State Key Laboratory of Biomembrane and Membrane Biotechnology, Institute of Zoology, Chinese Academy of Sciences, Beijing, China
Background: Decline immune function is well documented after spaceflights. Microgravity is one of the key factors directly suppressing the function of immune system. Though T cell immune response was inhibited by microgravity, it is not clearly whether activation would be inhibited after a pre-exposure of microgravity on T lymphocytes at the resting state. Methods: We herein investigated the response ability of resting CD4+ and CD8+ T cells experiencing pre-exposure of modeled microgravity (MMg) for 0, 8, 16 and 24 hrs to concanavalin A (ConA) stimulation.

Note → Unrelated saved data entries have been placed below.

(* ===== verification/Registry.v ===== *)
(** * The workspace registry (crates/ax-daemon/src/registry.rs).

    An [Entry] is the source's record without the sending half of its outbox
    channel, which is identified by the connection id.  [Duration]s are
    nanosecond counts. *)

From stdpp Require Import prelude strings list gmap.
From S2P Require Import Prelude RustStr Proto.

Record WorkspaceInfo := mkWorkspaceInfo {
  wi_name : string;
  wi_dir : string;
  wi_description : string;
  wi_status : AgentStatus;
  wi_status_text : string;
  wi_status_metrics : option AgentStatusMetrics;
  wi_git_status : option WorkspaceGitStatus;
  wi_connected_at : option Z;
  wi_last_activity_at : option Z;
  wi_active_task_count : Z;
  wi_current_task_id : option string;
  wi_connection_generation : Z;
  wi_idle_timeout_seconds : Z;
}.
#[export] Instance WorkspaceInfo_eta : Updatable WorkspaceInfo := fun i =>
  mkWorkspaceInfo (wi_name i) (wi_dir i) (wi_description i) (wi_status i) (wi_status_text i)
    (wi_status_metrics i) (wi_git_status i) (wi_connected_at i) (wi_last_activity_at i)
    (wi_active_task_count i) (wi_current_task_id i) (wi_connection_generation i)
    (wi_idle_timeout_seconds i).

Record Entry := mkEntry {
  e_id : Z;
  e_info : WorkspaceInfo;
  e_config_path : string;
  e_idle_timeout : Z;
  e_last_active_at : Z;
}.
#[export] Instance Entry_eta : Updatable Entry := fun e =>
  mkEntry (e_id e) (e_info e) (e_config_path e) (e_idle_timeout e) (e_last_active_at e).

Record RegisteredWorkspace := mkRegisteredWorkspace {
  rw_info : WorkspaceInfo;
  rw_config_path : string;
  rw_idle_timeout : Z;
  rw_last_active_at : Z;
}.

Record Registry := mkRegistry {
  next_id : Z;
  entries : gmap string Entry;
}.
#[export] Instance Registry_eta : Updatable Registry := fun r =>
  mkRegistry (next_id r) (entries r).

Definition registry_new : Registry := mkRegistry 0 ∅.

(** [next_id += 1] on [u64]. *)
Definition u64_succ (n : Z) : Z := (n + 1) `mod` 2 ^ 64.

(** [i64::try_from(timeout.as_secs()).unwrap_or(i64::MAX)]. *)
Definition timeout_seconds (timeout : Z) : Z := i64_saturate (timeout / nanos).

(** Returns the new entry and the evicted one. *)
Definition register_with_idle (workspace dir description config_path : string)
    (idle_timeout now : Z) (r : Registry) : (Entry * option Entry) * Registry :=
  let id := u64_succ (next_id r) in
  let previous_info := e_info <$> entries r !! workspace in
  let status_text := match previous_info with Some i => wi_status_text i | None => "" end in
  let status_metrics := previous_info ≫= wi_status_metrics in
  let info := mkWorkspaceInfo workspace dir description Online status_text status_metrics
                None (Some now) (Some now) 0 None id (timeout_seconds idle_timeout) in
  let entry := mkEntry id info config_path idle_timeout now in
  ((entry, entries r !! workspace),
   r <| next_id := id |> <| entries := <[workspace := entry]> (entries r) |>).

Definition register (workspace dir description config_path : string) (now : Z)
    (r : Registry) : (Entry * option Entry) * Registry :=
  register_with_idle workspace dir description config_path 0 now r.

Definition registry_snapshot (r : Registry) : list RegisteredWorkspace :=
  (fun e => mkRegisteredWorkspace (e_info e) (e_config_path e) (e_idle_timeout e)
              (e_last_active_at e)) <$> btree_values (entries r).

Definition unregister_if (workspace : string) (id : Z) (r : Registry) : bool * Registry :=
  match entries r !! workspace with
  | Some e =>
      if (e_id e =? id)%Z then (true, r <| entries := delete workspace (entries r) |>)
      else (false, r)
  | None => (false, r)
  end.

Definition unregister (workspace : string) (r : Registry) : Registry :=
  r <| entries := delete workspace (entries r) |>.

Definition registry_get (workspace : string) (r : Registry) : option Entry :=
  entries r !! workspace.

Definition registry_list (r : Registry) : list WorkspaceInfo :=
  (fun e => (e_info e) <| wi_last_activity_at := Some (e_last_active_at e) |>
              <| wi_connection_generation := e_id e |>
              <| wi_idle_timeout_seconds := timeout_seconds (e_idle_timeout e) |>)
  <$> btree_values (entries r).

Definition set_status_text_at (workspace text : string) (now : Z) (r : Registry)
  : bool * Registry :=
  match entries r !! workspace with
  | Some e =>
      let e := e <| e_info := (e_info e) <| wi_status_text := text |> |>
                 <| e_last_active_at := now |> in
      (true, r <| entries := <[workspace := e]> (entries r) |>)
  | None => (false, r)
  end.

Definition update_status_metrics_at (workspace : string) (metrics : AgentStatusMetrics)
    (now : Z) (r : Registry) : option AgentStatusMetrics * Registry :=
  match entries r !! workspace with
  | None => (None, r)
  | Some e =>
      let metrics := metrics <| sm_workspace := workspace |> in
      let metrics := if is_empty (sm_agent metrics)
                     then metrics <| sm_agent := workspace |> else metrics in
      let metrics := metrics <| sm_updated_at := Some now |> in
      let metrics := metrics <| sm_status_title := formatted_status_title metrics |> in
      let info := (e_info e) <| wi_status_text := sm_status_title metrics |>
                           <| wi_status_metrics := Some metrics |> in
      let e := e <| e_info := info |> <| e_last_active_at := now |> in
      (Some metrics, r <| entries := <[workspace := e]> (entries r) |>)
  end.

Definition status_metrics_for_entry (e : Entry) : AgentStatusMetrics * bool :=
  match wi_status_metrics (e_info e) with
  | Some metrics =>
      let metrics := metrics <| sm_workspace := wi_name (e_info e) |> in
      (metrics <| sm_status_title := formatted_status_title metrics |>, true)
  | None =>
      let metrics := unknown_for_workspace (wi_name (e_info e)) in
      let metrics := metrics <| sm_last_activity_at := Some (e_last_active_at e) |> in
      (metrics <| sm_status_title := formatted_status_title metrics |>, false)
  end.

Definition get_status_metrics (workspace : string) (r : Registry)
  : option (AgentStatusMetrics * bool) :=
  status_metrics_for_entry <$> entries r !! workspace.

Definition list_status_metrics (r : Registry) : list AgentStatusMetrics :=
  (fun e => (status_metrics_for_entry e).1) <$> btree_values (entries r).

Definition touch (workspace : string) (now : Z) (r : Registry) : Registry :=
  match entries r !! workspace with
  | Some e => r <| entries := <[workspace := e <| e_last_active_at := now |>]> (entries r) |>
  | None => r
  end.

(** ** Connection generations. *)

Inductive reg_op :=
| RRegister (ws dir desc cfg : string) (idle now : Z)
| RUnregisterIf (ws : string) (id : Z)
| RUnregister (ws : string)
| RStatusText (ws text : string) (now : Z)
| RMetrics (ws : string) (m : AgentStatusMetrics) (now : Z)
| RTouch (ws : string) (now : Z).

Definition run_reg (op : reg_op) (r : Registry) : Registry :=
  match op with
  | RRegister ws dir desc cfg idle now => (register_with_idle ws dir desc cfg idle now r).2
  | RUnregisterIf ws id => (unregister_if ws id r).2
  | RUnregister ws => unregister ws r
  | RStatusText ws text now => (set_status_text_at ws text now r).2
  | RMetrics ws m now => (update_status_metrics_at ws m now r).2
  | RTouch ws now => touch ws now r
  end.
Definition run_regs (ops : list reg_op) (r : Registry) : Registry :=
  foldl (fun r op => run_reg op r) r ops.

(** Entries are keyed by their name, carry their generation, and every id in use
    was handed out, to one workspace only. *)
Record registry_ok (r : Registry) : Prop := {
  ro_next : (0 <= next_id r)%Z;
  ro_name ws e : entries r !! ws = Some e ->
    wi_name (e_info e) = ws /\ wi_connection_generation (e_info e) = e_id e;
  ro_id ws e : entries r !! ws = Some e -> (0 < e_id e <= next_id r)%Z;
  ro_unique ws ws' e e' : entries r !! ws = Some e -> entries r !! ws' = Some e' ->
    e_id e = e_id e' -> ws = ws';
}.

(** [kept e0 e]: the same connection, possibly with a newer status. *)
Definition kept (e0 e : Entry) : Prop :=
  e_id e = e_id e0 /\ wi_name (e_info e) = wi_name (e_info e0)
  /\ wi_connection_generation (e_info e) = wi_connection_generation (e_info e0).

(** An operation without a registration only drops or refreshes entries. *)
Lemma run_reg_other op r ws e :
  (forall w a b c d f, op <> RRegister w a b c d f) ->
  entries (run_reg op r) !! ws = Some e ->
  next_id (run_reg op r) = next_id r
  /\ exists e0, entries r !! ws = Some e0 /\ kept e0 e.
Proof.
  intros Hop. assert (kept e e) as Hrefl by done.
  destruct op; cbn [run_reg].
  - by edestruct Hop.
  - unfold unregister_if. destruct (entries r !! ws0) as [e1|]; [|by eauto].
    destruct (_ =? _)%Z; cbn [snd]; [|by eauto]. fsimpl.
    intros [_ ?]%lookup_delete_Some. eauto.
  - unfold unregister. fsimpl. intros [_ ?]%lookup_delete_Some. eauto.
  - unfold set_status_text_at. destruct (entries r !! ws0) as [e1|] eqn:E1; [|by eauto].
    cbv zeta. cbn [snd]. fsimpl. intros [[<- <-]|[_ ?]]%lookup_insert_Some; eauto.
  - unfold update_status_metrics_at. destruct (entries r !! ws0) as [e1|] eqn:E1; [|by eauto].
    cbv zeta. cbn [snd]. fsimpl. intros [[<- <-]|[_ ?]]%lookup_insert_Some; eauto.
  - unfold touch. destruct (entries r !! ws0) as [e1|] eqn:E1; [|by eauto].
    fsimpl. intros [[<- <-]|[_ ?]]%lookup_insert_Some; eauto.
Qed.

Lemma run_reg_next op r :
  next_id (run_reg op r)
  = match op with RRegister _ _ _ _ _ _ => u64_succ (next_id r) | _ => next_id r end.
Proof.
  destruct op; cbn [run_reg]; unfold unregister_if, set_status_text_at,
    update_status_metrics_at, touch; cbv zeta; repeat case_match; reflexivity.
Qed.

Lemma u64_succ_small n : (0 <= n < 2 ^ 64 - 1)%Z -> u64_succ n = (n + 1)%Z.
Proof. intros ?. unfold u64_succ. apply Z.mod_small. lia. Qed.

Lemma registry_ok_step op r :
  registry_ok r -> (next_id r < 2 ^ 64 - 1)%Z -> registry_ok (run_reg op r).
Proof.
  intros Hok Hmax. pose proof (ro_next _ Hok) as Hn.
  assert ((exists w a b c d f, op = RRegister w a b c d f)
    \/ (forall w a b c d f, op <> RRegister w a b c d f))
    as [(ws & a & b & c & d & f & ->)|Hop]
    by (destruct op; [left; by repeat eexists|right; done..]).
  - cbn [run_reg]. unfold register_with_idle. cbv zeta. cbn [snd].
    rewrite u64_succ_small by lia. split; fsimpl.
    + lia.
    + intros w e [[<- <-]|[_ He]]%lookup_insert_Some; [done|]. by apply (ro_name _ Hok).
    + intros w e [[<- <-]|[_ He]]%lookup_insert_Some; [cbn; lia|].
      pose proof (ro_id _ Hok _ _ He). lia.
    + intros w w' e e' [[<- <-]|[_ He]]%lookup_insert_Some
        [[<- <-]|[_ He']]%lookup_insert_Some Hid; [done|..]; cbn [e_id] in Hid.
      * pose proof (ro_id _ Hok _ _ He'). lia.
      * pose proof (ro_id _ Hok _ _ He). lia.
      * by eapply (ro_unique _ Hok).
  - assert (next_id (run_reg op r) = next_id r) as Hnext.
    { rewrite run_reg_next. destruct op; [by edestruct Hop|done..]. }
    split; rewrite ?Hnext; [done|..].
    + intros w e He. destruct (run_reg_other op r w e Hop He) as (_ & e0 & He0 & ? & ? & ?).
      destruct (ro_name _ Hok _ _ He0). split; congruence.
    + intros w e He. destruct (run_reg_other op r w e Hop He) as (_ & e0 & He0 & -> & _).
      by apply (ro_id _ Hok w).
    + intros w w' e e' He He' Hid.
      destruct (run_reg_other op r w e Hop He) as (_ & e0 & He0 & Hi & _).
      destruct (run_reg_other op r w' e' Hop He') as (_ & e0' & He0' & Hi' & _).
      eapply (ro_unique _ Hok); [done..|congruence].
Qed.

Lemma next_id_bound ops r :
  (0 <= next_id r)%Z -> (next_id r + Z.of_nat (length ops) < 2 ^ 64)%Z ->
  (next_id r <= next_id (run_regs ops r) <= next_id r + Z.of_nat (length ops))%Z.
Proof.
  unfold run_regs. revert r. induction ops as [|op ops IH]; intros r Hn Hb; [cbn; lia|].
  cbn [foldl length] in *.
  assert (next_id r <= next_id (run_reg op r) <= next_id r + 1)%Z as Hs.
  { rewrite run_reg_next. destruct op; rewrite ?u64_succ_small by lia; lia. }
  specialize (IH (run_reg op r) ltac:(lia) ltac:(lia)). lia.
Qed.

Lemma registry_ok_run ops r :
  registry_ok r -> (next_id r + Z.of_nat (length ops) < 2 ^ 64)%Z ->
  registry_ok (run_regs ops r).
Proof.
  unfold run_regs. revert r. induction ops as [|op ops IH]; intros r Hok Hb; [done|].
  cbn [foldl length] in *. pose proof (ro_next _ Hok).
  apply IH; [apply registry_ok_step; [done|lia]|].
  rewrite run_reg_next. destruct op; rewrite ?u64_succ_small by lia; lia.
Qed.

(** [retired ws id r]: the generation [id] is past and not [ws]'s connection. *)
Definition retired (ws : string) (id : Z) (r : Registry) : Prop :=
  (id <= next_id r)%Z /\ forall e, entries r !! ws = Some e -> e_id e <> id.

Lemma retired_step ws id op r :
  (0 <= next_id r < 2 ^ 64 - 1)%Z -> retired ws id r -> retired ws id (run_reg op r).
Proof.
  intros Hb [Hid Hne]. split.
  { rewrite run_reg_next. destruct op; rewrite ?u64_succ_small by lia; lia. }
  intros e He.
  assert ((exists w a b c d f, op = RRegister w a b c d f)
    \/ (forall w a b c d f, op <> RRegister w a b c d f))
    as [(w & a & b & c & d & f & ->)|Hop]
    by (destruct op; [left; by repeat eexists|right; done..]).
  - cbn [run_reg] in He. unfold register_with_idle in He. cbv zeta in He. cbn [snd] in He.
    fsimpl. apply lookup_insert_Some in He as [[<- <-]|[_ He]]; [|by apply Hne].
    cbn [e_id]. rewrite u64_succ_small by lia. lia.
  - destruct (run_reg_other op r ws e Hop He) as (_ & e0 & He0 & -> & _). by apply Hne.
Qed.

Lemma retired_run ws id ops r :
  (0 <= next_id r)%Z -> (next_id r + Z.of_nat (length ops) < 2 ^ 64)%Z ->
  retired ws id r -> retired ws id (run_regs ops r).
Proof.
  unfold run_regs. revert r. induction ops as [|op ops IH]; intros r Hn Hb Hr; [done|].
  cbn [foldl length] in *.
  assert (next_id r <= next_id (run_reg op r) <= next_id r + 1)%Z.
  { rewrite run_reg_next. destruct op; rewrite ?u64_succ_small by lia; lia. }
  apply IH; [lia|lia|]. apply retired_step; [lia|done].
Qed.

(** After any sequence of registry operations, entries are keyed by workspace
    name, their published generation is their connection id, and no connection id
    is shared or still to be handed out. *)
Theorem registry_is_consistent ops :
  (Z.of_nat (length ops) < 2 ^ 64)%Z -> registry_ok (run_regs ops registry_new).
Proof.
  intros Hb. apply registry_ok_run; [|cbn; lia]. split; cbn [registry_new next_id entries].
  - lia.
  - intros *. by rewrite lookup_empty.
  - intros *. by rewrite lookup_empty.
  - intros *. by rewrite lookup_empty.
Qed.

(** Once a workspace has registered again, the disconnect of its old connection
    never removes it: whatever happens in between, [unregister_if] with the old
    generation is refused. *)
Theorem stale_disconnect_is_harmless r ws dir desc cfg idle now old ops :
  registry_ok r -> entries r !! ws = Some old ->
  (next_id r + 1 + Z.of_nat (length ops) < 2 ^ 64)%Z ->
  let r2 := run_regs ops (register_with_idle ws dir desc cfg idle now r).2 in
  unregister_if ws (e_id old) r2 = (false, r2).
Proof.
  intros Hok Hold Hb. cbv zeta.
  set (r1 := (register_with_idle ws dir desc cfg idle now r).2).
  pose proof (ro_next _ Hok). pose proof (ro_id _ Hok _ _ Hold).
  assert (next_id r1 = next_id r + 1)%Z as Hn1 by (cbn; apply u64_succ_small; lia).
  assert (retired ws (e_id old) r1) as Hret.
  { split; [lia|]. intros e. unfold r1, register_with_idle. cbv zeta. cbn [snd]. fsimpl.
    rewrite lookup_insert_eq. intros [= <-]. cbn [e_id]. rewrite u64_succ_small by lia. lia. }
  destruct (retired_run ws (e_id old) ops r1) as [_ Hne]; [lia|lia|done|].
  unfold unregister_if.
  destruct (entries (run_regs ops r1) !! ws) as [e|] eqn:E; [|done].
  destruct (Z.eqb_spec (e_id e) (e_id old)) as [Heq|]; [|done]. by destruct (Hne e).
Qed.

The phenotypes and subsets of immune cells were determined by flow cytometry. Results: Both CD4+ and CD8+ T cells with an MMg pre-exposure exhibited decreased expressions of activation-markers including CD25, CD69 and CD71, inflammatory cytokine secretion and cell proliferation in response to ConA compared with T cells with 1g controls in an MMg exposure time- dependent manner. Moreover, short term MMg treatment caused more severe decreased proliferation in CD4+ T cells than in CD8+ T cells. Conclusions: MMg can directly impact on resting T cell subsets. CD4+ T cells were more sensitive to the microgravity inhibition than CD8+ T cells in respect of cell proliferation. These results offered new insights for the MMg-caused T cell functional defects.
Keywords: Immune response, T cells, microgravity, proliferation, spaceflight.